I played drums, made art, wrote poetry, traveled in a van. I've learned a dozen different careers and went to college for the joy of learning. I have always been independent and full but now I feel tired and drained. Overstimulated while simultaneously bored.

I'm always up for one more round lol I've been through it. I'm one tough mama but I'm so tired. So disappointed that it all came to this. And it wasn't always my failure or doing.

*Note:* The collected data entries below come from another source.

(* ===== verification/TxnLock.v ===== *)
(** * Point locks of pessimistic transactions (txn_lock.rs)

    The lock table with its wait-die rule, FIFO hand-off, stamps of unpublished
    commits, and the mass wake-ups of prepare, fail-stop and close.  Every
    method body between two waits runs under the table mutex and is one atomic
    step; a call that waits is split at [cv.wait] into [acquire] (which may
    park) and [acquire_wake] (one round of the wait loop).  The waiter's shared
    atomic cell is the map [cells]; which thread is parked on which key is the
    ghost map [parked] of a configuration. *)

From Stdlib Require Import ZArith Lia.
From Stdlib.Strings Require Import Byte.
From stdpp Require Import base gmap list relations.
From S2P Require Import Prelude Comparator.

Open Scope Z_scope.

(** ** Data *)

Abbreviation LockKey := (Z * key)%type.

Inductive WaitState : Type :=
| W_QUEUED | W_GRANTED | W_DENIED_WAIT_DIE | W_DENIED_RESERVED | W_DENIED_SHUTDOWN.

#[export] Instance WaitState_eq_dec : EqDecision WaitState.
Proof. solve_decision. Defined.

Definition NO_OWNER : Z := 0.
Definition SWEEP_AT : nat := 64.

(** A waiter: its transaction, and the identity of its shared cell. *)
Record Waiter := mkWaiter { w_txn : Z; w_cell : nat }.

Inductive LockDecision : Type :=
| Fresh
| Held
| Takeover (seq : Z)
| Die (owner : Z)
| Queue.

Record LockEntry := mkEntry { owner : Z; last_commit_seq : Z; waiters : list Waiter }.

Record Table := mkTable {
  entries : gmap LockKey LockEntry;
  held : gmap Z (list LockKey);
  free_stamped : nat;
  shutdown : option OndaError;
  wake_reason : option OndaError;
  cells : gmap nat WaitState
}.

Definition table_new : Table := mkTable ∅ ∅ 0 None None ∅.

Definition set_entries (f : gmap LockKey LockEntry -> gmap LockKey LockEntry) (t : Table) : Table :=
  mkTable (f (entries t)) (held t) (free_stamped t) (shutdown t) (wake_reason t) (cells t).
Definition set_held (f : gmap Z (list LockKey) -> gmap Z (list LockKey)) (t : Table) : Table :=
  mkTable (entries t) (f (held t)) (free_stamped t) (shutdown t) (wake_reason t) (cells t).
Definition set_free (f : nat -> nat) (t : Table) : Table :=
  mkTable (entries t) (held t) (f (free_stamped t)) (shutdown t) (wake_reason t) (cells t).
Definition set_cells (f : gmap nat WaitState -> gmap nat WaitState) (t : Table) : Table :=
  mkTable (entries t) (held t) (free_stamped t) (shutdown t) (wake_reason t) (f (cells t)).

(** [held.entry(o).or_default().push(k)]. *)
Definition push_held (o : Z) (k : LockKey) (t : Table) : Table :=
  set_held (fun h => <[o := default [] (h !! o) ++ [k]]> h) t.

(** [w.state.store(st)] for each waiter of a list. *)
Definition store_all (st : WaitState) (ws : list Waiter) (t : Table) : Table :=
  set_cells (fun c => foldl (fun c w => <[w_cell w := st]> c) c ws) t.

(** ** Acquisition *)

Definition decide_acquire (txn : Z) (k : LockKey) (t : Table) : LockDecision :=
  match entries t !! k with
  | None => Fresh
  | Some e =>
      if owner e =? txn then Held
      else if owner e =? NO_OWNER then Takeover (last_commit_seq e)
      else if owner e <? txn then Die (owner e)
      else Queue
  end.

Inductive acquire_result : Type :=
| Return (r : result (option Z))
| Parked (cell : nat).

(** [acquire] up to its first wait; [cell] is the fresh [Arc] it would queue. *)
Definition acquire (txn : Z) (k : LockKey) (cell : nat) (t : Table) : acquire_result * Table :=
  match shutdown t with
  | Some err => (Return (Err err), t)
  | None =>
      match decide_acquire txn k t with
      | Fresh =>
          (Return (Ok (Some 0)),
           push_held txn k (set_entries <[k := mkEntry txn 0 []]> t))
      | Held => (Return (Ok None), t)
      | Takeover seq =>
          (Return (Ok (Some seq)),
           push_held txn k
             (set_free pred
                (set_entries (alter (fun e => mkEntry txn (last_commit_seq e) (waiters e)) k) t)))
      | Die _ => (Return (Err Conflict), t)
      | Queue =>
          (Parked cell,
           set_cells <[cell := W_QUEUED]>
             (set_entries
                (alter (fun e => mkEntry (owner e) (last_commit_seq e)
                                   (waiters e ++ [mkWaiter txn cell])) k) t))
      end
  end.

(** One round of the wait loop after a wake-up: [None] waits again. *)
Definition acquire_wake (k : LockKey) (cell : nat) (t : Table) : option (result (option Z)) :=
  match cells t !! cell with
  | Some W_GRANTED =>
      Some (Ok (Some (match entries t !! k with Some e => last_commit_seq e | None => 0 end)))
  | Some W_DENIED_SHUTDOWN =>
      Some (Err (match wake_reason t with Some err => err | None => InvalidDb end))
  | Some W_DENIED_RESERVED => Some (Err Conflict)
  | Some W_DENIED_WAIT_DIE => Some (Err Conflict)
  | _ => None
  end.
(** C1, as the code has it. A record built by the loop of
    [track_whale_transactions] has the sender and receiver of the first input
    and the first output, and its type is that of the first rule that
    matches, in this order: the sender is a listed Binance or Coinbase
    address (WITHDRAWAL), else the receiver is one (DEPOSIT), else one of the
    two is in the government bucket (DOJ TRANSFER), else UNKNOWN. In
    particular a Binance or Coinbase sender with a government receiver is a
    WITHDRAWAL. [process_transaction] returns a record for the same
    transaction and follows the same rule, with labels of its own. *)
Theorem tx_type_precedence (w : World) (self : BitcoinWhaleTracker)
    (tx : json) (r : whale_tx) :
  track_whale_tx w self tx = Ok (Some r) →
  primary_sender tx = Ok (sender r)
  ∧ primary_receiver tx = Ok (receiver r)
  ∧ (∃ t, first_match self (sender r) (receiver r) t)
  ∧ (∀ t, first_match self (sender r) (receiver r) t →
          tx_type r = loop_label t)
  ∧ (binance_or_coinbase self (sender r) → government self (receiver r) →
     tx_type r = "WITHDRAWAL")
  ∧ (∃ r', process_transaction w self tx = Some r'
           ∧ sender r' = sender r ∧ receiver r' = receiver r
           ∧ ∀ t, first_match self (sender r) (receiver r) t →
                  tx_type r' = process_label t).
Proof.
  intros Hr.
  destruct (track_whale_tx_inv w self tx r Hr) as (ti & to & s & rcv & h & t & Hsteps).
  destruct (steps_track w self tx ti to s rcv h t Hsteps)
    as (r0 & Hr0 & _ & _ & _ & _ & Hs & Hrcv & Htype).
  assert (r0 = r) as -> by congruence.
  destruct (steps_process w self tx ti to s rcv h t Hsteps)
    as (r' & Hr' & _ & _ & _ & _ & Hs' & Hrcv' & Htype').
  destruct (chain_first_match self s rcv) as (t0 & Hmatch & Hloop & Hproc).
  rewrite Hs, Hrcv, Htype, Hloop.
  split; [apply Hsteps|]. split; [apply Hsteps|].
  split; [by exists t0|]. split; [|split].
  - intros t' Hmatch'. by rewrite (first_match_unique self s rcv t' t0).
  - intros Hboc _. by rewrite (first_match_unique self s rcv t0 WITHDRAWAL).
  - exists r'. rewrite Hs', Hrcv', Htype', Hproc. repeat split; [done|].
    intros t' Hmatch'. by rewrite (first_match_unique self s rcv t' t0).
Qed.

Lemma tx_type_precedence_witness :
  ∃ r, track_whale_tx (Sample.world [] true) Sample.tracker_after_scan
         (Sample.transfer Sample.binance_hot Sample.seized
            60000000000 59990000000) = Ok (Some r)
       ∧ binance_or_coinbase Sample.tracker_after_scan (sender r)
       ∧ government Sample.tracker_after_scan (receiver r)
       ∧ tx_type r = "WITHDRAWAL".
Proof.
  eexists. split; [vm_compute; reflexivity|].
  assert (binance_or_coinbase Sample.tracker_after_scan
            (JStr Sample.binance_hot)) as Hs.
  { exists Sample.binance_hot. split; [done|]. left. vm_compute. left. }
  assert (government Sample.tracker_after_scan (JStr Sample.seized)) as Hrcv.
  { exists Sample.seized. split; [done|]. vm_compute. left. }
  split; [exact Hs|]. split; [exact Hrcv|].
  eapply (tx_type_precedence (Sample.world [] true) Sample.tracker_after_scan
            (Sample.transfer Sample.binance_hot Sample.seized
               60000000000 59990000000)).
  - vm_compute. reflexivity.
  - exact Hs.
  - exact Hrcv.
Defined.

(** C1 as stated fails: the hot wallet of Kraken resolves to an entity of
    type exchange, yet a whale transaction it sends to a government address
    is a DOJ TRANSFER, and one it sends to an unlisted address is UNKNOWN. *)
Lemma kraken_sender_is_no_withdrawal :
  let self := Sample.tracker_after_scan in
  let w := Sample.world [] true in
  (∃ r, track_whale_tx w self
          (Sample.transfer Sample.kraken_hot Sample.seized
             60000000000 59990000000) = Ok (Some r)
        ∧ first_match_by_class self (sender r) (receiver r) WITHDRAWAL
        ∧ resolves_to self (receiver r) "government"
        ∧ tx_type r = "DOJ TRANSFER"
        ∧ tx_type r ≠ loop_label WITHDRAWAL)
  ∧ (∃ r, track_whale_tx w self
            (Sample.transfer Sample.kraken_hot "1BoatSLRHtKNngkdXEeobR76b53LETtpyT"
               60000000000 59990000000) = Ok (Some r)
          ∧ first_match_by_class self (sender r) (receiver r) WITHDRAWAL
          ∧ tx_type r = "UNKNOWN"
          ∧ tx_type r ≠ loop_label WITHDRAWAL).
Proof.
  assert (resolves_to Sample.tracker_after_scan (JStr Sample.kraken_hot)
            "exchange") as Hkraken.
  { eexists _, _, _. split; [reflexivity|]. split; vm_compute; reflexivity. }
  split.
  - eexists. split; [vm_compute; reflexivity|]. split; [exact Hkraken|].
    split; [|split; [reflexivity | discriminate]].
    eexists _, _, _. split; [reflexivity|]. split; vm_compute; reflexivity.
  - eexists. split; [vm_compute; reflexivity|]. split; [exact Hkraken|].
    split; [reflexivity | discriminate].
Qed.

(** ** The threshold *)

Lemma Qle_bool_false (a b : Q) : Qle_bool a b = false ↔ (b < a)%Q.
Proof.
  rewrite <- not_true_iff_false, Qle_bool_iff. split.
  - apply Qnot_le_lt.
  - apply Qlt_not_le.
Qed.

(** C2, as the code has it. When the inputs of a transaction can be summed
    and the volume is below the threshold, [process_transaction] returns
    [None]. When the outputs, the primary sender and receiver and the
    timestamp have values too, it returns [None] exactly when the volume is
    strictly below the threshold: a volume equal to the threshold passes and
    yields a record that carries it; the loop of [track_whale_transactions]
    skips and keeps the same transactions. *)
Theorem threshold_filter (w : World) (self : BitcoinWhaleTracker)
    (tx : json) (ti : Z) :
  total_input tx = Ok ti →
  ((true_div ti satoshi_to_btc < min_btc self)%Q →
   process_transaction w self tx = None)
  ∧ (∀ to s rcv t,
       total_output tx = Ok to →
       primary_sender tx = Ok s →
       primary_receiver tx = Ok rcv →
       tx_timestamp w tx = Ok t →
       (process_transaction w self tx = None
        ↔ (true_div ti satoshi_to_btc < min_btc self)%Q)
       ∧ (track_whale_tx w self tx = Ok None
          ↔ (true_div ti satoshi_to_btc < min_btc self)%Q)
       ∧ ((min_btc self <= true_div ti satoshi_to_btc)%Q →
          ∃ r, process_transaction w self tx = Some r
               ∧ btc_volume r = PyFloat (true_div ti satoshi_to_btc))).
Proof.
  intros Hti. split.
  - intros Hlt%Qle_bool_false. unfold process_transaction, process_transaction_try.
    rewrite Hti. cbn [mbind result_bind].
    destruct (total_output tx); [|done]. cbn [mbind result_bind].
    by rewrite Hlt.
  - intros to s rcv t Hto Hs Hrcv Ht.
    destruct (total_input_hash tx ti Hti) as [h Hh].
    unfold process_transaction.
    rewrite (process_transaction_try_eq w self tx ti to s rcv h t) by done.
    rewrite (track_whale_tx_eq w self tx ti to s rcv h t) by done.
    destruct (Qle_bool (min_btc self) (true_div ti satoshi_to_btc)) eqn:Hle.
    + assert (min_btc self <= true_div ti satoshi_to_btc)%Q as Hle'
        by by apply Qle_bool_iff.
      split; [|split].
      * split; [done|]. intros Hlt. by apply Qlt_not_le in Hlt.
      * split; [done|]. intros Hlt. by apply Qlt_not_le in Hlt.
      * intros _. eexists. split; reflexivity.
    + apply Qle_bool_false in Hle.
      split; [|split]; [done | done |].
      intros Hle'. by apply Qlt_not_le in Hle.
Qed.

Lemma threshold_filter_witness :
  process_transaction (Sample.world [] true) Sample.tracker
    (Sample.transfer Sample.binance_hot Sample.seized
       49999999999 49990000000) = None
  ∧ ∃ r, process_transaction (Sample.world [] true) Sample.tracker
           (Sample.transfer Sample.binance_hot Sample.seized
              50000000000 49990000000) = Some r
         ∧ btc_volume r = PyFloat (true_div 50000000000 satoshi_to_btc).
Proof.
  split.
  - apply (threshold_filter (Sample.world [] true) Sample.tracker
             (Sample.transfer Sample.binance_hot Sample.seized
                49999999999 49990000000) 49999999999).
    + vm_compute. reflexivity.
    + vm_compute. reflexivity.
  - eapply (threshold_filter (Sample.world [] true) Sample.tracker
              (Sample.transfer Sample.binance_hot Sample.seized
                 50000000000 49990000000) 50000000000).
    + vm_compute. reflexivity.
    + vm_compute. reflexivity.
    + vm_compute. reflexivity.
    + vm_compute. reflexivity.
    + vm_compute. reflexivity.
    + vm_compute. discriminate.
Defined.

(** C2 as stated fails: a transfer of 600 BTC whose 'time' is a text is at
    the threshold of 500 BTC and above; every field the classification
    reads is there, the timestamp cannot be computed, and classification
    returns [None]. *)
Lemma whale_with_unreadable_time_is_none :
  let tx := Sample.obj
    [ ("hash", JStr "a1b2c3");
      ("time", JStr "2023-11-14 22:13:20");
      ("inputs", JList [ Sample.obj [ ("prev_out",
         Sample.obj [ ("addr", JStr Sample.binance_hot);
                      ("value", JInt 60000000000) ]) ] ]);
      ("out", JList [ Sample.obj [ ("addr", JStr Sample.seized);
                                   ("value", JInt 59990000000) ] ]) ] in
  total_input tx = Ok 60000000000
  ∧ total_output tx = Ok 59990000000
  ∧ primary_sender tx = Ok (JStr Sample.binance_hot)
  ∧ primary_receiver tx = Ok (JStr Sample.seized)
  ∧ tx_timestamp (Sample.world [] true) tx = Raise TypeError
  ∧ ¬ (true_div 60000000000 satoshi_to_btc < min_btc Sample.tracker)%Q
  ∧ process_transaction (Sample.world [] true) Sample.tracker tx = None.
Proof.
  do 5 (split; [vm_compute; reflexivity|]). split; [|vm_compute; reflexivity].
  apply Qle_not_lt. vm_compute. discriminate.
Qed.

I have a ton of perspective. A literal ton. I can feel it on my shoulders 24/7. I'm just wondering what was it all for? And that might be the next chapter. I'm very ready to keep turning the pages, but what is stopping me? What is keeping me scattered and why can't I pull it together? This is my thing, holding shite together and having fun while doing it... Why can't I do this? And I feel like something is wrong.
Rumination · 41-45, M
@MarbleMarvel that time when I just couldn’t seem to get my shit together, when it feels like my compass is broken and I just sit in frustration, waiting for some sort of nudging in any direction, that makes me feel where I’m understanding you’re at. My son struggles with it , off and on, just like me. He’s in his 20’s. But I always remind him, if it feels like rock bottom, know that that’s where the most beautiful things in my life have grown from

No one likes to go through this phase, but the other side of it will help you appreciate that cocoon time, even if the rebirth is painful

But in the case there is something medical there, I’d start with an endocrinologist. I had to one for a few years, just to understand what was going on with me.